Serbia and Bosnia top UAE travellers’ summer holiday picks, with Istanbul a close third

Postcard perfect Belgrade will have offer compelling reasons to be on the top list of cities that UAE residents plan to travel to in coming weeks. Image Credit: Shutterstock

Dubai: This summer, UAE residents are more likely to take a vacation in Eastern Europe, with Serbia and Bosnia and Herzegovina topping their choices, while Turkey, Georgia and Armenia are the other clear favourites. But there is still time for Western European cities such as Rome and Barcelona to join in, as quarantine measures are rolled back systematically.

“The visa process is simple and lot of flight options are also available [to popular East European destinations],” said Subair Valappil from Regal Tours, an Abu Dhabi-based travel agency.

Serbia is among the countries that UAE has set up a travel corridor with, which means passengers no longer need to quarantine on arrival. Airlines and tourism players are hoping for a repeat of what happened with UK in November last year, when the relaxation of travel restrictions led to London-Dubai bookings going from being 80 per cent down (compared to pre-COVID-19 levels) to registering a 10 per cent growth – all in a few weeks.

The UAE has also signed similar agreements with Italy, Greece and Seychelles. However, interest for EU countries remains muted, despite the ease of travel. But UAE airlines such as Emirates have just come up with special rates to Western Europe… and to US cities.

“Only Greece is open – so people are not applying much as they cannot go to other Schengen countries with that visa,” said Valappil. Italy is open “only for business now – it will open for tourism by next month.”

Demand for UAE-Bahrain has taken a dive since Saudi Arabia opened its borders. “Earlier, everyone in UAE was using it as hub to go to Saudi Arabia,” said Valapil.

Even though the initial response is lukewarm, UAE’s aviation industry participants are confident that the quarantine-free corridors will stimulate demand and play a part in pulling the airlines and tourism sectors out of their current crisis.

Emirates asaid vaccinated passengers can fly to 19 destinations without having to quarantine on arrival. Dubai’s flagship airline added that it will operate over 280 weekly flights to Europe, US, Middle East, Africa, and other popular island getaways from July.

“More countries are taking steps towards opening their borders for travel and tourism to and from the UAE, as vaccination programmes advance and protocols for safe travel are implemented,” said the airline. “Emirates will continue to ramp up as demand returns and support the jump-start of tourism across its network as more travel corridors open, benefitting travellers with quarantine-free travel at both ends of their journey.”

What do fares look like?

A one-way Economy ticket from Dubai to Belgrade, the capital of Serbia, costs around Dh1,368 on flydubai and Dh1,667 on Emirates. Bosnia’s capital Sarajevo can cost a little over Dh1,500.

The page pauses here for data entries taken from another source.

(** * GraphRAG retrieval core: intent classifier, query-spec builder, ranker

    A shallow embedding of [intent.py], [cypher_builder.py] and [ranker.py].

    Conventions of the embedding.
    - A Python [str] is a [string]; its characters are read as the code
      points 0..255 (Latin-1), on which [str.lower], [str.strip] and the
      regular-expression class [\s] are written out below.
    - A Python [dict] with string keys is a [gmap string _].
    - A Python [float] is an exact rational ([Q]); the literals [0.5], [0.3],
      [0.2], [0.6] are the rationals 1/2, 3/10, 1/5, 3/5.
    - A call that raises returns [None]. *)

From Stdlib Require Import Ascii String NArith QArith Qminmax Lqa.
From Stdlib Require Import Sorting.Sorted Sorting.Permutation.
From stdpp Require Import base option list strings gmap sorting.

Open Scope string_scope.
Open Scope list_scope.

(* ===================================================================== *)
(** ** Python string primitives                                           *)
(* ===================================================================== *)

Definition code (c : ascii) : N := N_of_ascii c.

Definition in_range (lo hi : N) (c : ascii) : bool :=
  ((lo <=? code c) && (code c <=? hi))%N.

(** [[a-zA-Z]] of the token pattern. *)
Definition is_letter (c : ascii) : bool :=
  in_range 97 122 c || in_range 65 90 c.

(** [[a-zA-Z\-]] of the token pattern. *)
Definition is_tokchar (c : ascii) : bool :=
  is_letter c || (code c =? 45)%N.

(** Characters for which [str.isspace] holds; [str.strip] and [\s] use the
    same set. *)
Definition is_space (c : ascii) : bool :=
  in_range 9 13 c || in_range 28 32 c || (code c =? 133)%N || (code c =? 160)%N.

(** Characters with a distinct lower-case form: A-Z, and the Latin-1 capitals
    (the multiplication sign 215 is not a letter). *)
Definition is_upper (c : ascii) : bool :=
  in_range 65 90 c || in_range 192 214 c || in_range 216 222 c.

Definition char_lower (c : ascii) : ascii :=
  if is_upper c then ascii_of_N (code c + 32) else c.

(** [s.lower()] on the code points 0..255, where it maps character by
    character.  (Beyond this range [str.lower] can change the number of
    characters, as for U+0130; no statement below relies on the length of
    [lower s].) *)
Fixpoint lower (s : string) : string :=
  match s with
  | EmptyString => EmptyString
  | String c s' => String (char_lower c) (lower s')
  end.

Fixpoint lstrip (s : string) : string :=
  match s with
  | EmptyString => EmptyString
  | String c s' => if is_space c then lstrip s' else s
  end.

Fixpoint rstrip (s : string) : string :=
  match s with
  | EmptyString => EmptyString
  | String c s' =>
      match rstrip s' with
      | EmptyString => if is_space c then EmptyString else String c EmptyString
      | r => String c r
      end
  end.

(** [s.strip()] *)
Definition strip (s : string) : string := rstrip (lstrip s).

(** [re.sub(r"\s+", " ", s)]: every maximal run of whitespace becomes one
    space.  A whitespace character followed by another one is dropped; the
    last one of the run yields the space. *)
Fixpoint collapse_ws (s : string) : string :=
  match s with
  | EmptyString => EmptyString
  | String c s' =>
      if is_space c then
        match s' with
        | EmptyString => String " " EmptyString
        | String c' _ =>
            if is_space c' then collapse_ws s' else String " " (collapse_ws s')
        end
      else String c (collapse_ws s')
  end.

Fixpoint startswith (p s : string) : bool :=
  match p, s with
  | EmptyString, _ => true
  | String _ _, EmptyString => false
  | String a p', String b s' => Ascii.eqb a b && startswith p' s'
  end.

(** [p in s] on two strings: [p] occurs in [s] as a contiguous substring. *)
Fixpoint str_in (p s : string) : bool :=
  startswith p s ||
  match s with
  | EmptyString => false
  | String _ s' => str_in p s'
  end.

(* ===================================================================== *)
(** ** intent.py                                                          *)
(* ===================================================================== *)

(** The dictionary literal [INTENTS]; a Python dict iterates in insertion
    order, so [INTENTS.items()] is this list. *)
Definition INTENTS : list (string * list string) :=
  [ ("symptoms", ["symptom"; "symptoms"]);
    ("risk_factors", ["risk"; "risk factor"; "risk factors"; "increase the risk"]);
    ("diagnostic_techniques", ["diagnostic"; "diagnosis"; "technique"; "techniques"]);
    ("dataset", ["dataset"; "data set"; "instances"; "features"; "source"]);
    ("cancer_types", ["type of cancer"; "types of cancer"; "cancer types"; "stage"; "stages"]);
    ("results", ["accuracy"; "result"; "results"; "benchmark"; "performance"; "best model"]);
    ("conclusion", ["conclusion"; "summary"]) ].

Definition ALGORITHM_ALIASES : list (string * list string) :=
  [ ("svm", ["svm"; "support vector"]);
    ("ann", ["ann"; "artificial neural"]);
    ("rf", ["rf"; "random forest"]);
    ("mlr", ["mlr"; "multiple linear regression"]) ].

Definition SECTION_NAMES : list string :=
  ["abstract"; "introduction"; "methodology"; "results"; "conclusion"].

For those looking for a closer destination, Istanbul may be the perfect spot. Fares are on the lower side, with flydubai offering seats for Dh916 and Turkish Airlines for Dh976.

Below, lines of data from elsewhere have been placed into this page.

Lemma ref_chain_fun a r r' : ref_chain d a r -> ref_chain d a r' -> r = r'.
Proof.
  intros H. revert r'.
  induction H as [a c Hc Hend | a c r Hc Ht Hv Hr IH]; intros r' H'.
  - inversion H' as [a' c' Hc' _ | a' c' r'' Hc' Ht' Hv' _]; subst; auto.
    rewrite Hc in Hc'. inversion Hc'; subst. tauto.
  - inversion H' as [a' c' Hc' Hend' | a' c' r'' Hc' Ht' Hv' Hr']; subst.
    + rewrite Hc in Hc'. inversion Hc'; subst. tauto.
    + rewrite Hc in Hc'. inversion Hc'; subst. auto.
Qed.

(** A chain end whose cell carries the REF tag is a free variable. *)
Lemma ref_chain_stop_REF a r c :
  ref_chain d a r -> load d r = Some c -> cell_tag c = REF -> cell_val c = r.
Proof.
  intros H Hc Ht. apply ref_chain_stop in H as (c' & Hc' & Hend).
  rewrite Hc in Hc'. inversion Hc'; subst. tauto.
Qed.

Lemma deref_loop_sound fuel : forall addr c r t v,
  load d addr = Some c ->
  deref_loop fuel d addr (cell_tag c) (cell_val c) = Ret (r, t, v) ->
  ref_chain d addr r /\
  exists c', load d r = Some c' /\ t = cell_tag c' /\ v = cell_val c'.
Proof.
  induction fuel as [| fuel IH]; intros addr c r t v Hc H; cbn [deref_loop] in H.
  - destruct (Z.eqb_spec (cell_tag c) REF) as [Ht | Ht]; [discriminate |].
    inversion H; subst. split; [eapply chain_end; eauto | eauto].
  - destruct (Z.eqb_spec (cell_tag c) REF) as [Ht | Ht].
    + destruct (load d (cell_val c)) as [tmp |] eqn:Htmp; [| discriminate].
      destruct (Z.eqb_spec (cell_val c) (cell_val tmp)) as [Hv | Hv].
      * inversion H; subst. split; [| eauto].
        destruct (Z.eq_dec (cell_val c) addr) as [Hself | Hself].
        -- rewrite Hself. eapply chain_end; eauto.
        -- eapply chain_next; eauto. eapply chain_end; eauto.
      * destruct (IH _ _ _ _ _ Htmp H) as [Hchain Hcell]. split; [| exact Hcell].
        destruct (Z.eq_dec (cell_val c) addr) as [Hself | Hself].
        -- rewrite Hself in Htmp. rewrite Hc in Htmp. inversion Htmp; subst.
           congruence.
        -- eapply chain_next; eauto.
    + inversion H; subst. split; [eapply chain_end; eauto | eauto].
Qed.

Lemma deref_loop_complete a r :
  ref_chain d a r ->
  forall c, load d a = Some c ->
  exists fuel c', load d r = Some c' /\
    deref_loop fuel d a (cell_tag c) (cell_val c)
      = Ret (r, cell_tag c', cell_val c').
Proof.
  induction 1 as [a c0 Hc0 Hend | a c0 r Hc0 Ht Hv Hr IH]; intros c Hc;
    rewrite Hc0 in Hc; inversion Hc; subst c0.
  - destruct (Z.eqb_spec (cell_tag c) REF) as [Ht | Ht].
    + exists 1%nat, c. split; [assumption |]. cbn [deref_loop].
      destruct (Z.eqb_spec (cell_tag c) REF); [| contradiction].
      assert (Hv : cell_val c = a) by tauto.
      rewrite Hv, Hc0, Hv, Z.eqb_refl. reflexivity.
    + exists 0%nat, c. split; [assumption |]. cbn [deref_loop].
      destruct (Z.eqb_spec (cell_tag c) REF); [contradiction | reflexivity].
  - destruct (ref_chain_start _ _ Hr) as [c2 Hc2].
    destruct (IH _ Hc2) as (fuel & c' & Hc' & Hloop).
    destruct (Z.eqb_spec (cell_val c) (cell_val c2)) as [Hsame | Hdiff].
    + exists 1%nat, c2.
      assert (r = cell_val c) as ->.
      { symmetry. eapply ref_chain_fun; [| exact Hr].
        eapply chain_end; eauto. }
      split; [assumption |]. cbn [deref_loop].
      destruct (Z.eqb_spec (cell_tag c) REF); [| contradiction].
      rewrite Hc2. destruct (Z.eqb_spec (cell_val c) (cell_val c2)); [| contradiction].
      rewrite <- Hsame. reflexivity.
    + exists (S fuel), c'. split; [assumption |]. cbn [deref_loop].
      destruct (Z.eqb_spec (cell_tag c) REF); [| contradiction].
      rewrite Hc2. destruct (Z.eqb_spec (cell_val c) (cell_val c2)); [contradiction |].
      exact Hloop.
Qed.

Lemma deref_loop_mono fuel : forall fuel' addr t v x,
  (fuel <= fuel')%nat ->
  deref_loop fuel d addr t v = Ret x -> deref_loop fuel' d addr t v = Ret x.
Proof.
  induction fuel as [| fuel IH]; intros fuel' addr t v x Hle H.
  - cbn [deref_loop] in H. destruct (Z.eqb_spec t REF) as [Ht | Ht]; [discriminate |].
    destruct fuel'; cbn [deref_loop]; destruct (Z.eqb_spec t REF); congruence.
  - destruct fuel' as [| fuel']; [lia |]. cbn [deref_loop] in *.
    destruct (t =? REF); [| exact H].
    destruct (load d v) as [tmp |]; [| discriminate].
    destruct (v =? cell_val tmp); [exact H |].
    apply IH; [lia | exact H].
Qed.

Lemma deref_walk_sound fuel a r t v :
  deref_walk fuel d a = Ret (r, t, v) ->
  ref_chain d a r /\
  exists c, load d r = Some c /\ t = cell_tag c /\ v = cell_val c.
Proof.
  unfold deref_walk. destruct (load d a) as [c |] eqn:Hc; [| discriminate].
  apply deref_loop_sound. exact Hc.
Qed.

Lemma deref_walk_complete a r :
  ref_chain d a r ->
  exists fuel c, load d r = Some c /\
    deref_walk fuel d a = Ret (r, cell_tag c, cell_val c).
Proof.
  intros H. destruct (ref_chain_start _ _ H) as [c Hc].
  destruct (deref_loop_complete _ _ H _ Hc) as (fuel & c' & Hc' & Hloop).
  exists fuel, c'. split; [assumption |]. unfold deref_walk. rewrite Hc.
  exact Hloop.
Qed.

Lemma deref_walk_mono fuel fuel' a x :
  (fuel <= fuel')%nat ->
  deref_walk fuel d a = Ret x -> deref_walk fuel' d a = Ret x.
Proof.
  unfold deref_walk. intros Hle. destruct (load d a); [| discriminate].
  apply deref_loop_mono. exact Hle.
Qed.

Lemma deref_terminates_chain a :
  deref_terminates d a <-> exists r, ref_chain d a r.
Proof.
  split.
  - intros (fuel & [[r t] v] & H). exists r.
    apply (deref_walk_sound _ _ _ _ _ H).
  - intros [r H]. destruct (deref_walk_complete _ _ H) as (fuel & c & _ & Hw).
    exists fuel. eauto.
Qed.

End Dereference.

(** ** Dereference on the machines *)

Lemma l3deref_sound fuel a s r s' :
  L3.l3deref fuel a s = Ret (r, s') ->
  ref_chain (L3.data s) a r /\
  exists c, load (L3.data s) r = Some c /\
            s' = L3.set_deref (cell_tag c) (cell_val c) s.
Proof.
  unfold L3.l3deref. intros H.
  destruct (deref_walk fuel (L3.data s) a) as [[[r0 t] v] | |] eqn:Hw;
    try discriminate.
  inversion H; subst. clear H.
  destruct (deref_walk_sound _ _ _ _ _ _ Hw) as (Hchain & c & Hc & -> & ->).
  eauto.
Qed.

Lemma l3deref_complete a s r :
  ref_chain (L3.data s) a r ->
  exists fuel c, load (L3.data s) r = Some c /\
    L3.l3deref fuel a s = Ret (r, L3.set_deref (cell_tag c) (cell_val c) s).
Proof.
  intros H. destruct (deref_walk_complete _ _ _ H) as (fuel & c & Hc & Hw).
  exists fuel, c. split; [assumption |]. unfold L3.l3deref. rewrite Hw.
  reflexivity.
Qed.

Tbilisi, the capital city of Georgia, can cost anywhere between Dh1,000 to Dh1,500. Flight tickets from Dubai to Athens also fall in the same range.

Problems remain

Some market experts do not believe the corridor agreements will have much of an effect on air travel demand. “The problem is that India is still closed and a number of destinations in Southeast Asia, like Australia, are closed to outsiders – the UK too,” said George Ferguson, an aviation analyst at Bloomberg Intelligence.

“Travel between Europe and the Emirates will help but it isn’t much. The airlines in the region are really connector type airlines (similar to Singapore), which really hurt given the pandemic,” said Ferguson.

“Lack of a domestic market to fall back on is a challenge, and with the varying border crossing requirements and closed markets, demand for connector airline travel will be weak well into 2022.”